#### SUPPLIED MATERIAL
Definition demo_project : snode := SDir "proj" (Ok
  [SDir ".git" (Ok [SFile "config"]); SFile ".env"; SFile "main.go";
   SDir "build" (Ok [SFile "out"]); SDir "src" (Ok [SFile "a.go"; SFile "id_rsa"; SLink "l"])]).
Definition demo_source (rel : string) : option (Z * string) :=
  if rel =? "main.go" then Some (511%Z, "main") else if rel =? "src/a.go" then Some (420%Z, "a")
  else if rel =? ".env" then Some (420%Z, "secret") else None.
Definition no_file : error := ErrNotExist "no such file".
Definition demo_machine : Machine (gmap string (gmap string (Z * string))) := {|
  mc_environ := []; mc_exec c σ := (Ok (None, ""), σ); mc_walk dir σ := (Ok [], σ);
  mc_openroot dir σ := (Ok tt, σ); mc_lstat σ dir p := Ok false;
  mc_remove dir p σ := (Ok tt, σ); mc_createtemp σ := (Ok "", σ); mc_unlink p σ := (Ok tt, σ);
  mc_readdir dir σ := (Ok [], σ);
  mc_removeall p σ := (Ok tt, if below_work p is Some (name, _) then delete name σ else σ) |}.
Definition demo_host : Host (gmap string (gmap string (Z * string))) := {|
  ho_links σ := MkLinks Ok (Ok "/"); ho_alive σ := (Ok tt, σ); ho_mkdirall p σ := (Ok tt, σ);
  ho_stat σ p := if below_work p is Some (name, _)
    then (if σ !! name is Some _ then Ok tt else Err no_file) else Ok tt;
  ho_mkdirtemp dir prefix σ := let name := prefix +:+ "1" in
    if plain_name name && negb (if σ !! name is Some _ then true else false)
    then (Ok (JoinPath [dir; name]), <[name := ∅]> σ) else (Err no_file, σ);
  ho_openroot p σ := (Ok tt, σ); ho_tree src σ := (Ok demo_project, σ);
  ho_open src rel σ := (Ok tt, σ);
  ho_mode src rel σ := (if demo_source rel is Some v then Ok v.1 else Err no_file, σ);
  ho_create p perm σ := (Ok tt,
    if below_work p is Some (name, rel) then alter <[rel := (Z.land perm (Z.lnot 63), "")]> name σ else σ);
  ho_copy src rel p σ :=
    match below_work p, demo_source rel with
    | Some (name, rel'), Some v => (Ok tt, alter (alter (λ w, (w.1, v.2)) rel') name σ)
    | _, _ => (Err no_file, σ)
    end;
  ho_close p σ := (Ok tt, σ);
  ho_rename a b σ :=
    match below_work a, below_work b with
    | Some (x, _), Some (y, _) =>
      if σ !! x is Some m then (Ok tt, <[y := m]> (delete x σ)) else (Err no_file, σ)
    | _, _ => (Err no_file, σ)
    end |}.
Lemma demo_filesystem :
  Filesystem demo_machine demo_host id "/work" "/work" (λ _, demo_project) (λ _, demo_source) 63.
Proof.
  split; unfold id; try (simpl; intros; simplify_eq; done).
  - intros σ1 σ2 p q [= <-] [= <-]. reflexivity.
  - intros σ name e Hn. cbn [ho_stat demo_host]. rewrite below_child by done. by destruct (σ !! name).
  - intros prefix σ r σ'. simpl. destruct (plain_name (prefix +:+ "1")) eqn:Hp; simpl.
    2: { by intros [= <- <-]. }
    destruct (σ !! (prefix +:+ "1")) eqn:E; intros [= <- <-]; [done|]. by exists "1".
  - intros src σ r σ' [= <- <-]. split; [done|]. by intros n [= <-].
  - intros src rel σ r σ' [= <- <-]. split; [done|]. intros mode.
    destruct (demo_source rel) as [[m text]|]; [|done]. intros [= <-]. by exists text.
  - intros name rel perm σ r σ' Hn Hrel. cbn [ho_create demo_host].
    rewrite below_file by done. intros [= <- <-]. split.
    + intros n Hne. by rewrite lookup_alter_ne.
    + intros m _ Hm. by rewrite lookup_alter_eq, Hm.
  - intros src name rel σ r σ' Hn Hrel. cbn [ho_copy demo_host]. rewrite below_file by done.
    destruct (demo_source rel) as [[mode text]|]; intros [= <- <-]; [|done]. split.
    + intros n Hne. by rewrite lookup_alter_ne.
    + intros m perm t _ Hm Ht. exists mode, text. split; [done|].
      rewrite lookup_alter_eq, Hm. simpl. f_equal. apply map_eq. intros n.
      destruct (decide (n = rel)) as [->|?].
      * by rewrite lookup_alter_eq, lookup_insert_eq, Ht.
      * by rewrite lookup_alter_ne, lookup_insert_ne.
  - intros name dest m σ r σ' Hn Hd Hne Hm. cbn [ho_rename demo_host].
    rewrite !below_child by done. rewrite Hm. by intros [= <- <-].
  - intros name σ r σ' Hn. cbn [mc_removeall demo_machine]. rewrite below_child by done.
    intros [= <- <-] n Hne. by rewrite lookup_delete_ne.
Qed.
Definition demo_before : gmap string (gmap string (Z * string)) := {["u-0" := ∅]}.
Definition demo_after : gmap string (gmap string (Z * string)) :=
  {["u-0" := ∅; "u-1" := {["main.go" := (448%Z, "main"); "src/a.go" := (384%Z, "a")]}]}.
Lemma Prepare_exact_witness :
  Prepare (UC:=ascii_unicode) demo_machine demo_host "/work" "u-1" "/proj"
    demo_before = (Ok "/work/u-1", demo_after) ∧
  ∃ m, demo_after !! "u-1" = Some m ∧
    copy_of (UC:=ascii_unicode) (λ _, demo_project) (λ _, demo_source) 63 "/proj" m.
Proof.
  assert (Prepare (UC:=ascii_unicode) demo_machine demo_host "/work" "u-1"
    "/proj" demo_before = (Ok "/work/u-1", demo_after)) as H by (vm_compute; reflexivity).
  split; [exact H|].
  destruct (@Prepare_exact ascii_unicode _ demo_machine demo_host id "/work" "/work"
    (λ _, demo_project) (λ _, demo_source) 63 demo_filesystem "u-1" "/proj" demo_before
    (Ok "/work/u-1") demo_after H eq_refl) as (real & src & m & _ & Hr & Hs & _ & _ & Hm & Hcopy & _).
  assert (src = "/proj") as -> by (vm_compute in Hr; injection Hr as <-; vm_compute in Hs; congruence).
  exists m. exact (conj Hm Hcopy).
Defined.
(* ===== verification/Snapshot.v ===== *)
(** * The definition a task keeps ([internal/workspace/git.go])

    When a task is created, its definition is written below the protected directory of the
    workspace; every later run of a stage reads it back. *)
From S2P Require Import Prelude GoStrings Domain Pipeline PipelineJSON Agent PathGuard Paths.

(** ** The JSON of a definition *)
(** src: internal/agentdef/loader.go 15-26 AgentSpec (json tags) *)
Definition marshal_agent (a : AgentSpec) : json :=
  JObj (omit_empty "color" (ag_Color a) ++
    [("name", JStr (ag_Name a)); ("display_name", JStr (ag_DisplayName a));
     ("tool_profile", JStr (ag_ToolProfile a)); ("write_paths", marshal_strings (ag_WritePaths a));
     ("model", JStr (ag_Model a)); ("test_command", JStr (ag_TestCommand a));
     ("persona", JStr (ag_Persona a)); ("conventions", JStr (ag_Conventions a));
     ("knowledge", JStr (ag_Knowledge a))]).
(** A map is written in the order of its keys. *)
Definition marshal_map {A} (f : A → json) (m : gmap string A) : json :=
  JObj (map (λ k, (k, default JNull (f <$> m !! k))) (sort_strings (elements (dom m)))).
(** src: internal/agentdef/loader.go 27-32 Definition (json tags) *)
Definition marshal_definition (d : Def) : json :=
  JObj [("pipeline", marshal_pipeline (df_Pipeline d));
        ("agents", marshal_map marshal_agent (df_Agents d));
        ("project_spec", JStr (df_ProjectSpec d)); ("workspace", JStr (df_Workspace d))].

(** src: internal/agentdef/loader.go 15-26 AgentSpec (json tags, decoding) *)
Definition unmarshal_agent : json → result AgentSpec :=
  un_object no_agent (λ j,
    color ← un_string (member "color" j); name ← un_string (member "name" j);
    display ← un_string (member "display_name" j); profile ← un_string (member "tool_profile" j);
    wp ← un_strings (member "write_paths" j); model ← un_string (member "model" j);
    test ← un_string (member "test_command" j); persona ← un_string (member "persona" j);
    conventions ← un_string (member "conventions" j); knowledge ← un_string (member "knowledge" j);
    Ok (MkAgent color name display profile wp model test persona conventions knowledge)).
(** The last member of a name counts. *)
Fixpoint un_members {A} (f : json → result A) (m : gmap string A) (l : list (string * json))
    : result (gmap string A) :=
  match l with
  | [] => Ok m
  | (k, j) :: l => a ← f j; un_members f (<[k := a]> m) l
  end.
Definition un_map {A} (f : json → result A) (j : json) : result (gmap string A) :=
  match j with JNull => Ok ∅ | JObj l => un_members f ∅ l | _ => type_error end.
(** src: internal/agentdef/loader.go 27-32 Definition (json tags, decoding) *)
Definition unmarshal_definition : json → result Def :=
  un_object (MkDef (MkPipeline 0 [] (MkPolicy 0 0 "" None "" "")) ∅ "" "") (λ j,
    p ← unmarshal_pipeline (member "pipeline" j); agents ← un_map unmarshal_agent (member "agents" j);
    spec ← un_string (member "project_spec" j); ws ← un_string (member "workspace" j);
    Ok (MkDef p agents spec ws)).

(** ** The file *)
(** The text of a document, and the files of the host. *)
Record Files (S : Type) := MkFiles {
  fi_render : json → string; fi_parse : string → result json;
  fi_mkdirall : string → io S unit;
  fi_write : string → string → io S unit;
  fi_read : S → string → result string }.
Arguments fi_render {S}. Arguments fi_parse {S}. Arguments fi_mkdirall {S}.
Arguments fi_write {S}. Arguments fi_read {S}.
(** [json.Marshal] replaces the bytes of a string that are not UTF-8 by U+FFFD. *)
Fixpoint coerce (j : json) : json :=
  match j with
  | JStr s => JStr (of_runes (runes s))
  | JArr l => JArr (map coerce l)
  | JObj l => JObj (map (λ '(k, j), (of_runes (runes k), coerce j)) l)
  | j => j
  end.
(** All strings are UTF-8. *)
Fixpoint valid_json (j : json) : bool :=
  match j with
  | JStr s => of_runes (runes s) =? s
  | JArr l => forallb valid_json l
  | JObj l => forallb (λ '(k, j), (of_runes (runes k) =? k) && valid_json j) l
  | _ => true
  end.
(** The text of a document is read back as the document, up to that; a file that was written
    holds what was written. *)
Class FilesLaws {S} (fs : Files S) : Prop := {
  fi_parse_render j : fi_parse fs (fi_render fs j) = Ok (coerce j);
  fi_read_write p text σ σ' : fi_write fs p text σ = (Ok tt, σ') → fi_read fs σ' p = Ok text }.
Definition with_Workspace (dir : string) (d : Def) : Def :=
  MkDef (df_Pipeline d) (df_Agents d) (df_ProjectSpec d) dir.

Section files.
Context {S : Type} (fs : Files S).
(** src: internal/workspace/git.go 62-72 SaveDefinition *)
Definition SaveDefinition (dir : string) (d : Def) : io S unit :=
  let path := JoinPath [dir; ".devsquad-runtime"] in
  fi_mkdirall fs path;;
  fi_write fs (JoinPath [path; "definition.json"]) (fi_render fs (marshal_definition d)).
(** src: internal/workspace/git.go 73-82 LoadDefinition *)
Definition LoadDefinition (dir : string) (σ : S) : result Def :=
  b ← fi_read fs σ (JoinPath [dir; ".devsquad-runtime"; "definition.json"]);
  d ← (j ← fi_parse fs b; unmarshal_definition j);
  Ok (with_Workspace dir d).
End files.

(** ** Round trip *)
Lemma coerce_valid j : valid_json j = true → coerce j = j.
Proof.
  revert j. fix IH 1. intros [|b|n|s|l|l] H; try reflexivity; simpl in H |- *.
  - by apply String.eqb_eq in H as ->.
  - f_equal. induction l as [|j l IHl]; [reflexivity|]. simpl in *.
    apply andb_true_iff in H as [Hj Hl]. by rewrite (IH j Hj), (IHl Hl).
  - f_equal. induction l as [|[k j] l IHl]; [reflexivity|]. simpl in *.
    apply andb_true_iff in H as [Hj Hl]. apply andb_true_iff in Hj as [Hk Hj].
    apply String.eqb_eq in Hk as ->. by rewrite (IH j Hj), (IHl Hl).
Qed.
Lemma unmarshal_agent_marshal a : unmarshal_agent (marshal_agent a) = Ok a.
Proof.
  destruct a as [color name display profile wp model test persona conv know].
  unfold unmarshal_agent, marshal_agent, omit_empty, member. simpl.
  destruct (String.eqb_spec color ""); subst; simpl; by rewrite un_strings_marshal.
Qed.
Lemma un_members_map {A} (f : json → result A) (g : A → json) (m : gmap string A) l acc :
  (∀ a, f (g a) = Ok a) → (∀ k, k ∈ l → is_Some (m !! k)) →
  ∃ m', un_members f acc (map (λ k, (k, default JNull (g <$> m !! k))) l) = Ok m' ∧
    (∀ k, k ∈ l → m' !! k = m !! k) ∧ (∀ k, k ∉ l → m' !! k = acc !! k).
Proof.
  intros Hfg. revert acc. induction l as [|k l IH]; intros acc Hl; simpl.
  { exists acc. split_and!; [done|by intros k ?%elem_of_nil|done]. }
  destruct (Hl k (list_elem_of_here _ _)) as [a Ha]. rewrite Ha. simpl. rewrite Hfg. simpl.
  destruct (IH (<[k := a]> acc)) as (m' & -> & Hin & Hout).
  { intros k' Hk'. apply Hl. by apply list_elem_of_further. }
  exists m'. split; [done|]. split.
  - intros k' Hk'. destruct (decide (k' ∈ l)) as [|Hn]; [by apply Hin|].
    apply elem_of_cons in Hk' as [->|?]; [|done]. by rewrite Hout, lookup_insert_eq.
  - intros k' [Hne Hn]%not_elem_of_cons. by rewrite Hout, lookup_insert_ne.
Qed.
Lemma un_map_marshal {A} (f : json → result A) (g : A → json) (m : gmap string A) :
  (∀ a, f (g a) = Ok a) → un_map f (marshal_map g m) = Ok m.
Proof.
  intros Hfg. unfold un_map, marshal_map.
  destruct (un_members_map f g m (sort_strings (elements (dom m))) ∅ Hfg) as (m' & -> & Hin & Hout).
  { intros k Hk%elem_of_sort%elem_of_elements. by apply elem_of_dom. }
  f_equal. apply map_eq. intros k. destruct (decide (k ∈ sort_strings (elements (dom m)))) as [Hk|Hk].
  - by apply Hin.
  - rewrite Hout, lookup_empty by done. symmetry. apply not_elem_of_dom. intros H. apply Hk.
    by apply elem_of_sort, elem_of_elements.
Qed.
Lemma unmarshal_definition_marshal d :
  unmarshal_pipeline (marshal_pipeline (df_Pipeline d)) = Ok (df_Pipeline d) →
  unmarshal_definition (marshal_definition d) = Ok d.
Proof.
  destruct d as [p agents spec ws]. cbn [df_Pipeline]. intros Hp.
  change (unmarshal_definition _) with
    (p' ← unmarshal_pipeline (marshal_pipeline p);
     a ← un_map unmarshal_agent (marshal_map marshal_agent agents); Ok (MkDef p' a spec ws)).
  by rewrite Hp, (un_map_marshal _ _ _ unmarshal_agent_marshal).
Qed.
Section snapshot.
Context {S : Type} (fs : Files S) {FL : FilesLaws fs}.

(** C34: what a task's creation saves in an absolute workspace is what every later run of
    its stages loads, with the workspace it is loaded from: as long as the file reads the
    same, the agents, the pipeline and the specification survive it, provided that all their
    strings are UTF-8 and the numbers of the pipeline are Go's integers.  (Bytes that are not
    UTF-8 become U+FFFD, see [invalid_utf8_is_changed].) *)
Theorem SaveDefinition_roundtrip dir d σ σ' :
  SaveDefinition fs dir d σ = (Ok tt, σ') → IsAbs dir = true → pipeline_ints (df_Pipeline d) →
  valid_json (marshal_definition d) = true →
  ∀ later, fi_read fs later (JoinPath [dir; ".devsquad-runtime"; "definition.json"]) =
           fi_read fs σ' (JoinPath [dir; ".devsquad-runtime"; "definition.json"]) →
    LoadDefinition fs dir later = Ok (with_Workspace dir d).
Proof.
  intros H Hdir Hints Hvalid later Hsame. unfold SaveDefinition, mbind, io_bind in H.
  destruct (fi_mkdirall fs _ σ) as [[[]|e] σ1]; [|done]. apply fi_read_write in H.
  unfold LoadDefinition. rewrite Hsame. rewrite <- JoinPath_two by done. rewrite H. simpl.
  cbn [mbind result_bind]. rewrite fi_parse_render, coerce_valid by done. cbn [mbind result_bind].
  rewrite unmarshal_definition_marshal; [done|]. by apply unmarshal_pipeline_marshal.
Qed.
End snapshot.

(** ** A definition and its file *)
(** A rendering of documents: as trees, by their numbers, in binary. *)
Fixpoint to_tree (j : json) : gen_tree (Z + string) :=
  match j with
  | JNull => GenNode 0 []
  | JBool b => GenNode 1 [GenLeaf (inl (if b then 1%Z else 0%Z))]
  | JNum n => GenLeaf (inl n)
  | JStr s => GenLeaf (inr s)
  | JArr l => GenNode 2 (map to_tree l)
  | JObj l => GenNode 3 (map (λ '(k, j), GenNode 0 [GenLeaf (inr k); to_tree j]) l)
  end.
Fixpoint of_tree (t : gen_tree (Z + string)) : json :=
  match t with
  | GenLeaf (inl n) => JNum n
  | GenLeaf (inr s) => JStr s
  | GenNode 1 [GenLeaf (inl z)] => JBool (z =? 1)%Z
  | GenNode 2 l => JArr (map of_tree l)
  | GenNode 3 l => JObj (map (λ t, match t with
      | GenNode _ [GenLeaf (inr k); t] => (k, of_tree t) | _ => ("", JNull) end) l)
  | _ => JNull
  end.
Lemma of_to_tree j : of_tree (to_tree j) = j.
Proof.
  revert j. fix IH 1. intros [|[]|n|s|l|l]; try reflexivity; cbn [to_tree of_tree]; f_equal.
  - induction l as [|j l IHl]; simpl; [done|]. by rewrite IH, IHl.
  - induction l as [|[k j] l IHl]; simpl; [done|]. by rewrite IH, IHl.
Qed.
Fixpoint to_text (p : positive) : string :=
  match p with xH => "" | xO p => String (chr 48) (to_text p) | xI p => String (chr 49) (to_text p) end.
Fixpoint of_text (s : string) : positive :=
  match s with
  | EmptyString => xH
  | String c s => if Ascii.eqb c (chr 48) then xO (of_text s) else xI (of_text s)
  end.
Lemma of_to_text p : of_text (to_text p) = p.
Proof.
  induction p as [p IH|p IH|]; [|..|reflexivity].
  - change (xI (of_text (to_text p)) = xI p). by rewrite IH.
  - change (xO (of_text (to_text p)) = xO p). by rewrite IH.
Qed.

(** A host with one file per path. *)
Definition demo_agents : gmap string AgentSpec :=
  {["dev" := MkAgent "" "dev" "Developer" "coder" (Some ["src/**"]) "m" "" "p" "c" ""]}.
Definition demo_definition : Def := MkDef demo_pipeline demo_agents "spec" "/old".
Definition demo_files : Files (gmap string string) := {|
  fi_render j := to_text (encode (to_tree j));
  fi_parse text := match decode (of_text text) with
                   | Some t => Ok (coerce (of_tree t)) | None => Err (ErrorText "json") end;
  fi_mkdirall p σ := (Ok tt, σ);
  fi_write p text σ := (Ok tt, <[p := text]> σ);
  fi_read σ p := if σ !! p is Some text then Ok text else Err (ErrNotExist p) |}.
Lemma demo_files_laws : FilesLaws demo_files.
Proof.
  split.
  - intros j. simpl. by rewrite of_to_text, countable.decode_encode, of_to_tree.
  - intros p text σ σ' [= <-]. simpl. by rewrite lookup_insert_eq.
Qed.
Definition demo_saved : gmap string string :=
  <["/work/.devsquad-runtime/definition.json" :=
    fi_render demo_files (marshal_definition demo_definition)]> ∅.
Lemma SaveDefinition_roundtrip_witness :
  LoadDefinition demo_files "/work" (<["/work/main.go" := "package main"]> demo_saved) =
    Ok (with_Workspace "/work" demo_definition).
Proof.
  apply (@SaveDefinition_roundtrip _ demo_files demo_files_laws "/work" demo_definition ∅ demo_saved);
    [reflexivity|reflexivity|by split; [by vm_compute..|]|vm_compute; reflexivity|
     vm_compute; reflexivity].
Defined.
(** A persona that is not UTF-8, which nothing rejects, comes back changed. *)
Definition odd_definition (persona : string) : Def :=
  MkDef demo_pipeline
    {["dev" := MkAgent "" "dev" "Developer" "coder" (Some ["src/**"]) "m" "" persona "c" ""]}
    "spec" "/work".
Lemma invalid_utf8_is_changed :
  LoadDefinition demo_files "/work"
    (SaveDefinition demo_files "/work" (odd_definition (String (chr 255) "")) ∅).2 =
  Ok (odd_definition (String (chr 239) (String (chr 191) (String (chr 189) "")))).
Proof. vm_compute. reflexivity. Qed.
########
* _YOUR ASSIGNMENT_
As the answer, set down only the lines from the data above between the one holding "intros H Hdir" and the one holding "(** ** A definition and its file *)", inclusive, exactly as they read.

* _WRITTEN RESPONSE_
  intros H Hdir Hints Hvalid later Hsame. unfold SaveDefinition, mbind, io_bind in H.
  destruct (fi_mkdirall fs _ σ) as [[[]|e] σ1]; [|done]. apply fi_read_write in H.
  unfold LoadDefinition. rewrite Hsame. rewrite <- JoinPath_two by done. rewrite H. simpl.
  cbn [mbind result_bind]. rewrite fi_parse_render, coerce_valid by done. cbn [mbind result_bind].
  rewrite unmarshal_definition_marshal; [done|]. by apply unmarshal_pipeline_marshal.
Qed.
End snapshot.

(** ** A definition and its file *)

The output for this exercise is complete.